UNITED STATES

SECURITIES AND EXCHANGE COMMISSION

Washington, D.C. 20549

 

FORM 8-K

 

CURRENT REPORT

Pursuant to Section 13 or 15(d) of The Securities Exchange Act of 1934

 

Date of Report (Date of Earliest Event Reported): October 29, 2018

 

GlobalSCAPE, Inc.
(Exact name of registrant as specified in its charter)
     
Delaware 001-33601 74-2785449
(State or Other Jurisdiction
of Incorporation)
(Commission
File Number)
(IRS Employer
Identification No.)
     
4500 Lockhill Selma Road, Suite 150, San Antonio, Texas 78249
(Address of Principal Executive Offices) (Zip Code)

 

Registrant’s Telephone Number, Including Area Code: (210) 308-8267

 

 
(Former Name or Former Address, If Changed Since Last Report)

 

Check the appropriate box below if the Form 8-K filing is intended to simultaneously satisfy the filing obligation of the registrant under any of the following provisions ( see General Instruction A.2. below):

 

☐ Written communications pursuant to Rule 425 under the Securities Act (17 CFR 230.425)

 

☐ Soliciting material pursuant to Rule 14a-12 under the Exchange Act (17 CFR 240.14a-12)

 

☐ Pre-commencement communications pursuant to Rule 14d-2(b) under the Exchange Act (17 CFR 240.14d-2(b))

 

☐ Pre-commencement communications pursuant to Rule 13e-4(c) under the Exchange Act (17 CFR 240.13e-4(c))

 

Indicate by check mark whether the registrant is an emerging growth company as defined in Rule 405 of the Securities Act of 1933 (§230.405 of this chapter) or Rule 12b-2 of the Securities Exchange Act of 1934 (§240.12b-2 of this chapter).

Emerging growth company ☐

If an emerging growth company, indicate by check mark if the registrant has elected not to use the extended transition period for complying with any new or revised financial accounting standards provided pursuant to Section 13(a) of the Exchange Act. ☐ 

 

 

 

Item 5.02 Departure of Directors or Certain Officers; Election of Directors; Appointment of Certain
Officers; Compensatory Arrangements of Certain Officers.
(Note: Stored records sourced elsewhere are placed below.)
Lemma unlink_back j e' : entry_at (unlink t i e) j = Some e' ->
  exists e0, entry_at (handles t) j = Some e0 /\ data e' = data e0.
Proof using He.
  intros H. pose proof (unlink_data t i e j He) as Hdata. rewrite H in Hdata. case_decide; [done|].
  destruct (entry_at (handles t) j) as [e0|]; [|done]. exists e0. split; [done|]. cbn in Hdata. congruence.
Qed.

Lemma unlink_hash j :
  hash <$> entry_at (unlink t i e) j = if decide (i = j) then None else hash <$> entry_at (handles t) j.
Proof using He.
  pose proof (unlink_data t i e j He) as Hdata. case_decide; destruct (entry_at (unlink t i e) j); try done;
    destruct (entry_at (handles t) j); try done. unfold data in Hdata. cbn in *. congruence.
Qed.

Lemma entry_hash_bound : 0 <= hash e < entries_count t.
Proof using W He.
  destruct (wf_entries _ _ W i e He) as (_ & Hh & _). pose proof (hash_bound t (str e) W) as Hhb. by rewrite <-Hh in Hhb.
Qed.

(** The head of a chain changes only when the entry was the first of it. *)
Lemma unlinked_head b h' : entries unlinked !! b = Some h' ->
  exists h, entries t !! b = Some h /\ h' = if decide (b = Z.to_nat (hash e) /\ prev e = None) then next e else h.
Proof using W He.
  pose proof entry_hash_bound as Hhb. cbn [entries unlinked]. intros Hb'.
  destruct (prev e); [exists h'; by rewrite decide_False by (intros [_ ?]; done)|].
  destruct (decide (b = Z.to_nat (hash e))) as [->|Hne].
  - rewrite list_lookup_insert_eq in Hb' by (unfold entries_count in *; lia).
    destruct (lookup_lt_is_Some_2 (entries t) (Z.to_nat (hash e))) as [h ?]; [unfold entries_count in *; lia|].
    exists h. rewrite decide_True by done. by simplify_eq.
  - rewrite list_lookup_insert_ne in Hb' by done. exists h'. by rewrite decide_False by tauto.
Qed.
(* ===== verification/Handles.v ===== *)
(** * Handle tables: server/handle.c and the reference counts of server/object.c

    Every process has a table of handles; a table entry holds an object and the
    access rights granted, and keeps the object alive.  Server-wide (global)
    handles live in a table of their own and are recognised by their value.
    Objects are identified by their address; the world holds their reference
    counts and all the tables.  An entry with a null object pointer is [None],
    and the list [entries] runs up to the field [last]. *)

From Stdlib Require Import ZArith Lia.
From stdpp Require Import base list numbers option gmap.
From S2P Require Import Prelude.

#[local] Open Scope Z_scope.
#[local] Open Scope server_scope.

(** ** Data *)

(** The header of an object: the address of its operations and its counts. *)
Record object := mk_obj {
  ops : Z;
  refcount : Z;
  handle_count : Z
}.

Record handle_entry := mk_he {
  ptr : Z;
  access : Z
}.

#[export] Instance handle_entry_eq_dec : EqDecision handle_entry.
Proof. solve_decision. Defined.

Record handle_table := mk_ht {
  process : option Z;
  count : Z;
  free : nat;
  entries : list (option handle_entry)
}.

Definition last (table : handle_table) : Z := Z.of_nat (length (entries table)) - 1.

(** [dead] lists the objects whose last reference is gone, in the order in which
    their destructors run. *)
Record world := mk_world {
  objects : gmap Z object;
  dead : list Z;
  handles : gmap Z handle_table;
  global_table : option handle_table
}.

(** The methods of struct object_ops that handle tables call. *)
Record object_ops := mk_ops {
  map_access_op : Z -> Z -> Z;
  close_handle_op : Z -> option Z -> Z -> bool
}.

(** What the server knows of the thread that makes the request. *)
Record current_t := mk_current {
  cur_thread : Z;
  cur_process : Z;
  cur_token : option Z;
  cur_impersonation : option Z;
  cur_process_token : option Z
}.

Definition RESERVED_SHIFT : Z := 26.

Definition RESERVED_INHERIT : Z := Z.shiftl 1 RESERVED_SHIFT.

Definition RESERVED_CLOSE_PROTECT : Z := Z.shiftl 2 RESERVED_SHIFT.
Lemma inherit_handle_spec w parent pt h t :
  handles w !! parent = Some pt -> table_wf pt -> filling w (count pt) t -> handle_is_global h = false ->
  exists t' w', inherit_handle w parent h t = Some (t', w') /\ same_tables w w' /\ filling w' (count pt) t' /\
    forall j, entry_at t' j =
      if decide (entry_at t j = None /\ handle_to_index h = Z.of_nat j)
      then inheritable (entry_at pt j) else entry_at t j.
Proof.
  intros Hp Wp Hf Hg. unfold inherit_handle.
  assert (Hskip : forall j, (forall e, get_handle w parent h = Some (Some parent, j, e) -> inheritable (Some e) = None) ->
     handle_to_index h = Z.of_nat j -> inheritable (entry_at pt j) = None).
  { intros j Hno Hj. destruct (entry_at pt j) as [e|] eqn:He; [|done]. apply Hno.
    unfold get_handle. rewrite Hg. cbn [get_table]. rewrite Hp, Hj, Nat2Z.id, He.
    destruct (Z.ltb_spec (Z.of_nat j) 0); [lia|]. destruct (Z.ltb_spec (last pt) (Z.of_nat j)) as [Hl|]; [|done].
    unfold last in Hl. unfold entry_at in He. rewrite lookup_ge_None_2 in He by lia. done. }
  destruct (get_handle w parent h) as [[[slot i] src]|] eqn:Hgh.
  2: { exists t, w. split; [done|]. split; [done|]. split; [done|]. intros j. case_decide as E; [|done].
       destruct E as [E1 E2]. rewrite E1. symmetry. by apply Hskip. }
  destruct (get_handle_local _ _ _ _ _ _ Hgh Hg) as (-> & Hi & pt' & Hp' & He).
  rewrite Hp in Hp'. injection Hp' as <-. rewrite Hi, Nat2Z.id.
  destruct (has_bits (access src) RESERVED_INHERIT) eqn:Hinh; cbn [negb].
  2: { exists t, w. split; [done|]. split; [done|]. split; [done|]. intros j. case_decide as E; [|done].
       destruct E as [E1 E2]. assert (i = j) as <- by lia. rewrite E1, He. cbn. by rewrite Hinh. }
  pose proof Hf as (Hc & Hfr & Hlen & Hcnt). pose proof (tw_length pt Wp) as Hpl.
  assert (Hil : (i < length (entries pt))%nat).
  { unfold entry_at in He. destruct (entries pt !! i) eqn:E; [|done]. by eapply lookup_lt_Some. }
  destruct (Z.ltb_spec (Z.of_nat i) 0); [lia|]. destruct (Z.leb_spec (count t) (Z.of_nat i)); [lia|]. cbn [orb].
  destruct (entry_at t i) as [e0|] eqn:Hti.
  { exists t, w. split; [done|]. split; [done|]. split; [done|]. intros j. case_decide as E; [|done].
    destruct E as [E1 E2]. assert (i = j) as <- by lia. congruence. }
  eexists _, _. split; [done|]. split; [done|]. split.
  - split; [done|]. split; [done|]. cbn [entries]. rewrite put_entry_length. split; [lia|].
    eapply counts_ok_ext; [|apply (grab_counts w (ptr src)); [|exact Hcnt]].
    + intros x. rewrite grab_total, count_entries_put by exact Hti. rewrite is_entry_one. lia.
    + apply (counts_alive _ _ _ Hcnt). pose proof (count_entries_nonneg (ptr src) (entries t)).
      pose proof (count_entries_at (ptr src) (entries pt) i src He eq_refl).
      pose proof (held_le_total w (Some parent) (ptr src)) as Hle. cbn [get_table] in Hle. rewrite Hp in Hle. cbn in Hle. lia.
  - intros j. unfold entry_at. cbn [entries]. rewrite put_entry_at. fold (entry_at t j) (entry_at pt j).
    destruct (decide (i = j)) as [<-|Hne].
    + rewrite decide_True by done. rewrite He. cbn. by rewrite Hinh.
    + rewrite decide_False; [done|]. intros [_ ?]. lia.
Qed.

Lemma inherit_list_spec parent pt hs : forall w t,
  handles w !! parent = Some pt -> table_wf pt -> filling w (count pt) t ->
  Forall (fun h => handle_is_global h = false) hs ->
  exists t' w', inherit_list w parent hs t = Some (t', w') /\ same_tables w w' /\ filling w' (count pt) t' /\
    forall j, entry_at t' j =
      if decide (entry_at t j = None /\ Z.of_nat j ∈ (handle_to_index <$> hs))
      then inheritable (entry_at pt j) else entry_at t j.
Proof.
  induction hs as [|h hs IH]; intros w t Hp Wp Hf Hg.
  - exists t, w. split; [done|]. split; [done|]. split; [done|]. intros j.
    by rewrite decide_False by (intros [_ ?%not_elem_of_nil]; done).
  - apply list.Forall_cons in Hg as [Hgh Hg]. cbn [inherit_list].
    destruct (inherit_handle_spec w parent pt h t Hp Wp Hf Hgh) as (t1 & w1 & -> & S1 & F1 & E1).
    destruct (IH w1 t1) as (t' & w' & -> & S2 & F2 & E2); [by destruct S1 as [-> _]|done..|].
    exists t', w'. split; [done|]. split; [destruct S1, S2; split; congruence|]. split; [done|].
    intros j. rewrite E2, E1, fmap_cons.
    destruct (entry_at t j) as [e|] eqn:Etj.
    { rewrite (decide_False (P := Some e = None /\ handle_to_index h = Z.of_nat j)) by (intros [? _]; done).
      rewrite !decide_False by (intros [? _]; done). done. }
    destruct (decide (handle_to_index h = Z.of_nat j)) as [Ej|Ej].
    + rewrite (decide_True (P := None = None /\ handle_to_index h = Z.of_nat j)) by done.
      rewrite (decide_True (P := None = None /\ Z.of_nat j ∈ _)) by (split; [done|rewrite Ej; by left]).
      case_decide as E; [|done]. by destruct E as [-> _].
    + rewrite (decide_False (P := None = None /\ handle_to_index h = Z.of_nat j)) by (intros [_ ?]; done).
      destruct (decide (Z.of_nat j ∈ handle_to_index <$> hs)) as [Hin|Hin].
      * by rewrite !decide_True by (split; [done|by try right]).
      * rewrite !decide_False; [done| |by intros [_ ?]].
        intros [_ [?|?]%elem_of_cons]; [congruence|done].
Qed.

(** ** Process exit *)

Lemma release_same_tables w obj : same_tables w (release_object_from_handle w obj).
Proof. unfold release_object_from_handle, release_object. repeat case_match; done. Qed.

Lemma destroy_entries_spec es : forall w tot,
  (forall x, 0 <= tot x) -> counts_ok (objects w) (fun x => tot x + count_entries x es) ->
  counts_ok (objects (destroy_entries es w)) tot /\ same_tables w (destroy_entries es w).
Proof.
  induction es as [|o es IH]; intros w tot Hpos Hc.
  - split; [|done]. eapply counts_ok_ext; [|exact Hc]. intros. cbn. lia.
  - destruct o as [e|]; cbn [destroy_entries]; [|by apply IH].
    destruct (IH (release_object_from_handle w (ptr e)) tot Hpos) as [H1 H2].
    + eapply counts_ok_ext; [|apply (release_counts w (ptr e)); [|exact Hc]].
      * intros x. cbn beta. rewrite count_entries_cons, is_entry_one. lia.
      * cbn beta. rewrite count_entries_cons, is_entry_one. unfold one. rewrite Z.eqb_refl.
        specialize (Hpos (ptr e)). pose proof (count_entries_nonneg (ptr e) es). lia.
    + split; [done|]. destruct (release_same_tables w (ptr e)), H2. split; congruence.
Qed.

Lemma close_process_handles_wf w proc : world_wf w -> world_wf (close_process_handles w proc).
Proof.
  intros W. unfold close_process_handles. destruct (handles w !! proc) as [t|] eqn:Ht; [|done].
  set (w1 := mk_world _ _ _ _).
  destruct (destroy_entries_spec (entries t) w1 (total w1)) as [Hc Hs].
  - intros x. apply total_nonneg.
  - eapply counts_ok_ext; [|exact (ww_counts w W)]. intros x. unfold total. cbn [handles w1 global_table].
    rewrite (sum_held_split _ proc), Ht. cbn [held]. lia.
  - split.
    + intros slot t'. rewrite (same_tables_get _ _ slot Hs). destruct slot as [p|]; cbn.
      * rewrite lookup_delete. case_decide; [done|]. apply (ww_tables w W (Some p)).
      * apply (ww_tables w W None).
    + eapply counts_ok_ext; [|exact Hc]. intros x. symmetry. by apply same_tables_total.
Qed.

(** ** Copying the table of the parent *)

(** What the child receives: of a list of handles those it names, otherwise all;
    in both cases only entries marked inheritable. *)
Definition child_entry (pt : handle_table) (hs : option (list Z * list Z)) (j : nat) : option handle_entry :=
  match hs with
  | None => inheritable (entry_at pt j)
  | Some (l, std_handles) =>
      if decide (Z.of_nat j ∈ (handle_to_index <$> (l ++ std_handles)))
      then inheritable (entry_at pt j) else None
  end.

Definition no_global (hs : option (list Z * list Z)) : Prop :=
  match hs with
  | None => True
  | Some (l, std_handles) => Forall (fun h => handle_is_global h = false) (l ++ std_handles)
  end.
Lemma get_handle_eq w proc h :
  get_handle w proc h =
    match get_table w (handle_slot proc h) with
    | None => None
    | Some t => if handle_pos h <? 0 then None
                else (fun e => (handle_slot proc h, Z.to_nat (handle_pos h), e)) <$>
                       entry_at t (Z.to_nat (handle_pos h))
    end.
Proof.
  assert (Hlook : forall slot x, match get_table w slot with
      | None => None
      | Some t => if x <? 0 then None else if last t <? x then None
                  else match entry_at t (Z.to_nat x) with None => None | Some e => Some (slot, Z.to_nat x, e) end
      end = match get_table w slot with
      | None => None
      | Some t => if x <? 0 then None else (fun e => (slot, Z.to_nat x, e)) <$> entry_at t (Z.to_nat x)
      end).
  { intros slot x. destruct (get_table w slot) as [t|]; [|done]. destruct (Z.ltb_spec x 0); [done|].
    destruct (Z.ltb_spec (last t) x) as [Hl|]; [|by destruct (entry_at t _)].
    unfold entry_at, last in *. by rewrite lookup_ge_None_2 by lia. }
  unfold get_handle, handle_slot, handle_pos. destruct (handle_is_global h); apply Hlook.
Qed.

Lemma get_handle_index w proc t i :
  handles w !! proc = Some t -> Z.of_nat i < MAX_HANDLE_ENTRIES ->
  get_handle w proc (index_to_handle (Z.of_nat i)) = (fun e => (Some proc, i, e)) <$> entry_at t i.
Proof.
  intros Ht Hi. destruct (index_to_handle_value (Z.of_nat i) ltac:(lia)) as [Hv Hb].
  assert (Hng : handle_is_global (index_to_handle (Z.of_nat i)) = false) by (rewrite Hv; apply local_not_global; lia).
  rewrite get_handle_eq. unfold handle_slot, handle_pos. rewrite Hng, handle_to_index_to_handle by lia.
  cbn [get_table]. rewrite Ht, Nat2Z.id. by destruct (Z.ltb_spec (Z.of_nat i) 0); [lia|].
Qed.

(** The entry a handle designates determines its lookup. *)
Lemma get_handle_same w w' proc h slot i e t' :
  get_handle w proc h = Some (slot, i, e) -> get_table w' slot = Some t' -> entry_at t' i = Some e ->
  get_handle w' proc h = Some (slot, i, e).
Proof.
  rewrite !get_handle_eq. destruct (get_table w (handle_slot proc h)) as [t|]; [|done].
  destruct (handle_pos h <? 0) eqn:Hp; [done|]. destruct (entry_at t _) as [e0|]; [|done].
  intros [= <- <- <-] -> ->. done.
Qed.

(** ** Theorems *)

(** C8: in every world that a sequence of operations can reach, every handle that
    resolves gives an object that is alive, whose handle count is exactly the
    number of table entries that hold it and whose reference count covers them:
    no sequence of allocations, closes, duplications, inheritances and process
    exits leaves a handle to a freed object. *)
Theorem reachable_handles_valid ops_table current check_object_access dst_token w proc h slot i e :
  rtc (handle_step ops_table current check_object_access dst_token) initial_world w ->
  get_handle w proc h = Some (slot, i, e) ->
  exists o, objects w !! ptr e = Some o /\ handle_count o = total w (ptr e) /\
            1 <= handle_count o <= refcount o.
Proof.
  intros Hr Hg. assert (W : world_wf w).
  { eapply (rtc_ind_r (fun w => world_wf w)); [|..|exact Hr]; [exact initial_world_wf|].
    intros w1 w2 _ Hs W1. by eapply handle_step_wf. }
  destruct (get_handle_entry _ _ _ _ _ _ Hg) as (_ & t & Ht & He).
  destruct (entry_alive w slot t i e W Ht He) as (o & Ho & Hc). exists o. split; [done|]. split; [|done].
  pose proof (ww_counts w W (ptr e)) as H. rewrite Ho in H. by destruct H as [-> _].
Qed.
On October 29, 2018, the Compensation Committee of the Board of Directors of GlobalSCAPE, Inc. (the “Company”) amended the Company’s 2016 Employee Long-Term Equity Incentive Plan (the “2016 Plan”) to increase the maximum annual award limit to any one employee from 250,000 shares to 350,000 shares. The foregoing description of the 2016 Plan amendment is qualified in its entirety by reference to the full text of the plan amendment, which is filed as Exhibit 10.1 to this Current Report on Form 8-K and is incorporated by reference herein.

 

Item 9.01 Financial Statements and Exhibits.
(d) Exhibits  
     
  Exhibit No. Description
     
10.1 Amendment to 2016 Employee Long-Term Equity Incentive Plan.

 

 

 

  

SIGNATURES

Pursuant to the requirements of the Securities Exchange Act of 1934, the registrant has duly caused this report to be signed on its behalf by the undersigned hereunto duly authorized.

 

 

  GLOBALSCAPE, INC.  
     
     
Dated: October 31, 2018 By: /s/ Matthew Goulet  
    Name: Matthew Goulet  
    Title: President and Chief Executive Officer  

 

 

 

 

 

EXHIBIT INDEX

 

  Exhibit No. Description
     
10.1 Amendment to 2016 Employee Long-Term Equity Incentive Plan.

 

 

 

 

 

Exhibit 10.1

 

AMENDMENT TO

GLOBALSCAPE, INC.

2016 EMPLOYEE LONG-TERM EQUITY INCENTIVE PLAN

WHEREAS, GlobalSCAPE, Inc. (the “ Company ”) maintains the 2016 Employee Long-Term Equity Incentive Plan (the “ Plan ”);

WHEREAS, the Compensation Committee (the “ Committee ”) of the Board of Directors of the Company has the authority under Section 11(a) of the Plan to amend the Plan from time to time; and

WHEREAS, the Committee has determined that it is in the best interests of the Company to amend the Plan as set forth herein.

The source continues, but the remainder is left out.